PROBLEM STATEMENT:
Which lines of the data contain the string "Mspt"? Copy every one.

Records contained in a dataset:
--*--

Lemma wp_set_page_beside P t va s kpage w (Q : bool -> Paging -> Prop) :
  spaces s P -> P t <> 0 -> user_page va -> kernel_page kpage ->
  (pde s (P t) (pde_idx va) = 0 -> exhausted ZERO 1 (pg_pa s) -> Q false s) ->
  (forall s', pte_upd P t va (user_pte kpage w) s s' -> beside P t s s' -> Q true s') ->
  wp (set_page (P t) va kpage w) s Q.
Proof.
  intros Hss Ht [Hva Hal] Hk H0 HQ. pose proof (ss_space _ _ Hss t Ht) as Hsp. pose proof (ss_pools _ _ Hss) as Hp.
  assert (wp (set_page (P t) va kpage w) s (fun b s' => if b then beside P t s s' else True)) as Hb.
  { apply wp_set_page; [apply Hp|apply Hsp|done..|]. intros s1 Hg. pose proof (pde_idx_user va Hva) as Hi.
    destruct (grown_spaces P t (pde_idx va) s s1 Hss Ht Hi Hg) as [Hss1 _]. pose proof (gr_pde _ _ _ _ Hg) as Hn.
    destruct (user_pte_ok kpage w Hk) as (Hin & _). split.
    - intros t' i Hne Ht' Hi'. rewrite (frame_pde (fun a => a = table s1 (P t) (pde_idx va)) s1); [|by apply (ss_space _ _ Hss1)|by apply (put_same_pages P t va _ s1)| |done].
      + eapply frame_pde; [by apply (ss_space _ _ Hss)|by apply (grown_same_pages P t (pde_idx va))|by apply (grown_others P t s Hss Ht)|done].
      + intros a Ha. eapply isolated_uses; [by apply (ss_iso _ _ Hss1 t t')|done|done|done].
    - intros a Ha Hl. rewrite (put_live (P t) s1 va); [|apply Hg|apply Hg|by apply user_va|done].
      destruct (live (pg_pa s1) a) eqn:E; [|done]. destruct (gr_added _ _ _ _ Hg a E) as [?|Ea]; [congruence|].
      destruct (decide (pde s (P t) (pde_idx va) = 0)) as [Ez|Ez].
      + pose proof (gr_kernel _ _ _ _ Hg Ez) as Hker. rewrite <- Ea in Hker. by destruct (pool_apart s a a (proj1 (pl_paging _ Hp)) Hker Ha).
      + rewrite (gr_old _ _ _ _ Hg Ez) in E. congruence. }
  apply wp_ok in Hb as (b & s' & E & Hb).
  assert (wp (set_page (P t) va kpage w) s (fun b s' => (b = true -> beside P t s s') -> Q b s')) as Hw.
  { apply wp_set_page_spaces; [done|done|done|done|done| |]; [by intros ? ? _; apply H0|]. intros s2 Hu _ Hbe. apply HQ; [done|by apply Hbe]. }
  unfold wp in Hw |- *. rewrite E in Hw |- *. apply Hw. by intros ->.
Qed.

Section frames.
Context {D : Type} `{!BlockOps D, !BlockLaws D}.
Implicit Types v u : VM D.

(** [register_frame] *)
Definition registered (kp up tid : Z) v : VM D :=
  with_index (<[kp := Z.of_nat (List.length (frames v))]> (default ∅ (KPAGE_INDEX v)))
    (with_frames (frames v ++ [new_frame kp up tid]) v).

(** Steps that no process sees, whatever its pages hold. *)
Definition intact v v' : Prop := kept v v' /\ (settled v -> content_same v v').

Lemma intact_refl v : vm_ok v -> intact v v.
Proof. intros Hok. by split; [apply kept_refl|]. Qed.

Lemma intact_trans v1 v2 v3 : intact v1 v2 -> intact v2 v3 -> intact v1 v3.
Proof.
  intros [K1 C1] [K2 C2]. split; [by eapply kept_trans|]. intros Hset t p k Ht Hp Hk.
  rewrite (C2 (ke_settled _ _ K1 Hset)) by (done || by rewrite (kept_pds _ _ K1)). by apply C1.
Qed.

(** A frame of a thread without a directory. *)
Lemma kept_registered kp up tid v :
  vm_ok v -> pds v tid = 0 -> frame_ok (vm_pg v) (new_frame kp up tid) -> kp ∉ kpage <$> frames v ->
  kept v (registered kp up tid v).
Proof.
  intros Hok H0 Hf Hnew. assert (frames (registered kp up tid v) = frames v ++ [new_frame kp up tid]) as Ef by done.
  assert (forall x, x ∈ frames (registered kp up tid v) -> pds v (owner_tid x) <> 0 -> x ∈ frames v) as Hin.
  { intros x. rewrite Ef, elem_of_app, list_elem_of_singleton. intros [?| ->] Hx; [done|by destruct Hx]. }
  destruct (vo_ix _ Hok) as (ix & Ei & Hix).
  split; try done.
  - destruct Hok as [Mm Ma Mc Mf Mi Mcl Msw Mfs Mr Mmap Mspt Msl Mown]. split; try done.
    + by apply mem_ok_app.
    + eexists. split; [done|]. rewrite Ei. by apply (ix_ok_app (frames v) ix (new_frame kp up tid)).
    + intros t page se Hse. apply (spt_ok_ext v); [by apply Mspt|done..].
  - intros Hs e He Ht. apply Hs; [by apply Hin|done].
  - intros _ Hs. split; [done|]. intros e He Ht Hp. apply Hs; [by apply Hin|done|done].
Qed.

(** [alloc_frame] when there is a free page. *)
Lemma wp_alloc_free up tid v (Q : Z -> VM D -> Prop) :
  vm_ok v -> ~ exhausted (Z.lor USER ZERO) 1 (pg_pa (vm_pg v)) ->
  (forall kp s, kp <> 0 -> same_pages (fun _ => False) (vm_pg v) s -> user_frame s kp -> live (pg_pa (vm_pg v)) kp = false ->
     (forall k, 0 <= k < PGSIZE -> mem s (kp + k) = 0) ->
     (forall a, live (pg_pa s) a = is_page kp 1 a || live (pg_pa (vm_pg v)) a) -> Q kp (registered kp up tid (with_pg s v))) ->
  wp (alloc_frame up tid) v Q.
Proof.
  intros Hok Hroom HQ. unfold alloc_frame. apply wp_bind, wp_zoom, wp_get_user_page; [apply (mo_spaces _ _ _ (vo_mem _ Hok))|done|].
  intros kp s Hkp Hs Hu Hl Hz Hlv. rewrite (proj2 (Z.eqb_neq _ _) Hkp). simpl negb. cbv iota. destruct (vo_ix _ Hok) as (ix & Ei & _).
  apply wp_bind. unfold register_frame. apply wp_bind, wp_gets. change (FRAME_TABLE (with_pg s v)) with (FRAME_TABLE v). rewrite (vo_ft _ Hok).
  apply wp_bind, wp_modify, wp_bind, wp_gets. change (KPAGE_INDEX (with_frames _ _)) with (KPAGE_INDEX v). rewrite Ei.
  apply wp_modify, wp_ret. specialize (HQ kp s Hkp Hs Hu Hl Hz Hlv). unfold registered in HQ.
  change (KPAGE_INDEX (with_pg s v)) with (KPAGE_INDEX v) in HQ. by rewrite Ei in HQ.
Qed.
End frames.

(** ** The copy *)
Section copy.
Context {D : Type} `{!BlockOps D, !BlockLaws D}.
Context (v0 : VM D) (parent child : Z).
Implicit Types v u : VM D.

Let P : Z -> Z := pds v0.
Let ppd : Z := P parent.
Let J : Z -> Z := join (-1) child P.

(** What [pte'] maps in [v] is a copy of what [pte] maps in [v0], in a frame that was free. *)
Record page_copy v (pte pte' : Z) : Prop := {
  pc_writable : (Z.land pte' PTE_W =? 0) = (Z.land pte PTE_W =? 0);
  pc_bytes : forall k, 0 <= k < PGSIZE -> mem (vm_pg v) (frame_addr pte' + k) = mem (vm_pg v0) (frame_addr pte + k);
  pc_frame : user_frame (vm_pg v) (frame_addr pte');
  pc_new : live (pg_pa (vm_pg v0)) (frame_addr pte') = false;
  pc_clean : Z.land pte' PTE_D = 0;
}.

(** The child's page [va], when the pages below [b] are done. *)
Definition child_page (b : Z) v (va : Z) : Prop :=
  match mapping (vm_pg v0) ppd va with
  | Some pte => if decide (va < b) then exists pte', mapping (vm_pg v) child va = Some pte' /\ page_copy v pte pte'
                else mapping (vm_pg v) child va = None
  | None => mapping (vm_pg v) child va = None
  end.

(** A parent whose tables are present, and a child's directory that is empty and not yet anybody's. *)
Record forkable : Prop := {
  fk_ok : vm_ok v0;
  fk_parent : ppd <> 0;
  fk_none : P (-1) = 0;
  fk_tables : forall i, 0 <= i < 768 -> pde (vm_pg v0) ppd i <> 0 -> Z.land (pde (vm_pg v0) ppd i) PTE_P <> 0;
  fk_child : newborn (vm_pg v0) P child;
}.

(** Free frames [F] for the pages [G]. *)
Definition free_frames v (F : gset Z) : Prop :=
  forall p, p ∈ F -> in_pool (USER_POOL (pg_pa (vm_pg v))) p = true /\ live (pg_pa (vm_pg v)) p = false.
Definition present_pages (G : gset Z) : Prop :=
  forall va, user_page va -> is_Some (mapping (vm_pg v0) ppd va) -> va ∈ G.

Context (Hf : forkable) (G : gset Z) (HG : present_pages G).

--*--

RESULT BELOW:
  - destruct Hok as [Mm Ma Mc Mf Mi Mcl Msw Mfs Mr Mmap Mspt Msl Mown]. split; try done.
    + intros t page se Hse. apply (spt_ok_ext v); [by apply Mspt|done..].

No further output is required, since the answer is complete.